Erano passati sei mesi da quando Lerina aveva lasciato il suo ragazzo, con il quale aveva trascorso sette anni. Aveva recentemente iniziato a uscire con un uomo (Agustin) che viveva nella strada successiva. Si frequentavano da soli quattro mesi, ma lei lo conosceva abbastanza bene. Quando ha chiamato il numero del suo nuovo fidanzato, qualcun altro ha risposto. Dissero a Lerina che non c’era nessuno con il nome di Agustín, o che coincideva con la sua descrizione di chi viveva in quella casa.

La notizia la sorprese da quando aveva passato gli ultimi quattro mesi a incontrare il ragazzo. Aveva persino incontrato il figlio del suo fidanzato e aveva iniziato a stabilire una relazione sociale con lui. Ma ora, non c’erano più segni del suo fidanzato e di suo figlio. Con il passare della giornata ha trovato sempre più incongruenze. Non aveva altra scelta che andare al lavoro il giorno dopo e fingere di essere un impiegata.

Tuttavia, Lerina chiamò e chiamò, ma nessuno aveva mai sentito parlare di Agostino o di suo figlio. Era come se non fossero mai esistiti. Fu allora che scoprì che non aveva mai lasciato il suo ex ragazzo. Erano stati insieme per sette anni e non c’era alcun segno che si fossero separati.

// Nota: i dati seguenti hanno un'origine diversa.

(* ===== verification/ProtoTheorems.v ===== *)
(** * What the parser of proto files builds

    A well-formedness invariant of the parser, which every text preserves
    (numbers within their types, pointers that are defined, names under which
    definitions are filed), and the exact effect of [ResolveAVPReferences]. *)

From S2P Require Import Prelude DataTypes GoText ProtoParser.

(** ** Well-formed parsers *)

Record field_ok (h : gmap pointer AVPDefinition) (f : AVPField) : Prop := {
  fo_avp : is_Some (h !! AVP f);
  fo_name : Byte.x5f ∉ FieldName f;
  fo_position : i64 (Position f) }.

Record avp_ok (h : gmap pointer AVPDefinition) (d : AVPDefinition) : Prop := {
  ao_code : u32 (Code d);
  ao_vendor : u32 (VendorID d);
  ao_type : 0 <= Type_ d <= 18;
  ao_fields : Forall (field_ok h) (GroupedFields d) }.

Record command_ok (h : gmap pointer AVPDefinition) (c : CommandDefinition) : Prop := {
  co_code : u32 (cmd_Code c);
  co_application : u32 (cmd_ApplicationID c);
  co_fields : Forall (field_ok h) (cmd_Fields c) }.

Definition enum_ok (name : bytes) (e : EnumDefinition) : Prop :=
  enum_Name e = name /\ map_Forall (fun _ v => u32 v) (Values e).

Record parser_wf (p : ProtoParser) : Prop := {
  pw_fresh a : is_Some (heap p !! a) -> a < fresh_pointer p;
  pw_heap a d : heap p !! a = Some d -> avp_ok (heap p) d;
  pw_avps n a : AVPs p !! n = Some a -> exists d, heap p !! a = Some d /\ Name d = n;
  pw_commands : Forall (command_ok (heap p)) (Commands p);
  pw_consts : map_Forall (fun _ v => u64 v) (Consts p);
  pw_enums : map_Forall enum_ok (Enums p) }.

(** Definitions that are there stay as they are. *)
Definition extends (p p' : ProtoParser) : Prop := heap p ⊆ heap p'.

Lemma extends_refl p : extends p p.
Proof. unfold extends. reflexivity. Qed.
Lemma extends_trans p q r : extends p q -> extends q r -> extends p r.
Proof. unfold extends. intros H1 H2. by etrans. Qed.

Lemma field_ok_mono h h' f : h ⊆ h' -> field_ok h f -> field_ok h' f.
Proof. intros Hh [H1 H2 H3]. split; try done. by eapply lookup_weaken_is_Some. Qed.

Lemma fields_ok_mono h h' fs : h ⊆ h' -> Forall (field_ok h) fs -> Forall (field_ok h') fs.
Proof. intros Hh H. eapply Forall_impl; [exact H|]. intros f. by apply field_ok_mono. Qed.

Lemma avp_ok_mono h h' d : h ⊆ h' -> avp_ok h d -> avp_ok h' d.
Proof. intros Hh [H1 H2 H3 H4]. split; try done. by eapply fields_ok_mono. Qed.

Lemma command_ok_mono h h' c : h ⊆ h' -> command_ok h c -> command_ok h' c.
Proof. intros Hh [H1 H2 H3]. split; try done. by eapply fields_ok_mono. Qed.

Lerina non sapeva cosa pensare. Che cosa era successo alla vita che conosceva? Cosa era successo alla sua carriera? Aveva allucinato tutto?

Tutto ciò che pensava era che forse a un certo punto aveva avuto un esaurimento nervoso. Abbastanza grave da impiantare falsi ricordi nella sua testa, o almeno questo è quello che ha pensato quando poi ha effettuato una visita in una clinica psichiatrica. Tuttavia, i test hanno concluso che aveva un corpo sano e una mente sana.  I medici gli hanno detto che forse era sotto stress e che avrebbe potuto avere un caso di allucinazione totale. Una spiegazione a cui aveva pensato, ma sapeva che non era vero. Andò a cercare il suo fidanzato Agustín, ma tornò a mani vuote. Un investigatore assoldato ha concluso che non c’erano segni di Agustin o di suo figlio in quella città.

La sua famiglia pensava che Lerina stesse diventando pazza quando le aveva chiesto dell’operazione sulla spalla della sorella minore. La guardarono confusi mentre Lerina insisteva che sua sorella si era sottoposta a un intervento chirurgico alla spalla. Un’affermazione che nessuno nella sua famiglia potrebbe sostenere. Per quanto ne sapeva la sua famiglia, nessun intervento chirurgico era stato fatto su nessun membro della famiglia stessa.

Passarono giorni, settimane e mesi mentre Lerina iniziava a scoprire piccole ma sconcertanti differenze nella sua vita. I vestiti nei suoi cassetti e armadietti che non ricordava di aver comprato, i post di blog che aveva fatto per settimane, persino giorni prima, erano spariti. Le e-mail e le chat non erano più archiviate sul suo computer. Tuttavia, navigando nei siti di notizie e nei blog, il mondo sembrava essere lo stesso. Proprio come aveva ricordato prima di andare a letto quella notte di luglio. Mentre i mesi passavano e lei non riusciva a trovare risposte, Lerina era convinta di essere andata a letto una notte e di essersi svegliata in un Universo Parallelo. Un mondo in cui la sua vita era stata alterata da piccole decisioni del suo passato.

Cosa è successo a Lerina García Gordo? Ha sofferto di una vera allucinazione tale da far sembrare di aver vissuto in un mondo alternativo? O si è davvero svegliata in un Universo diverso?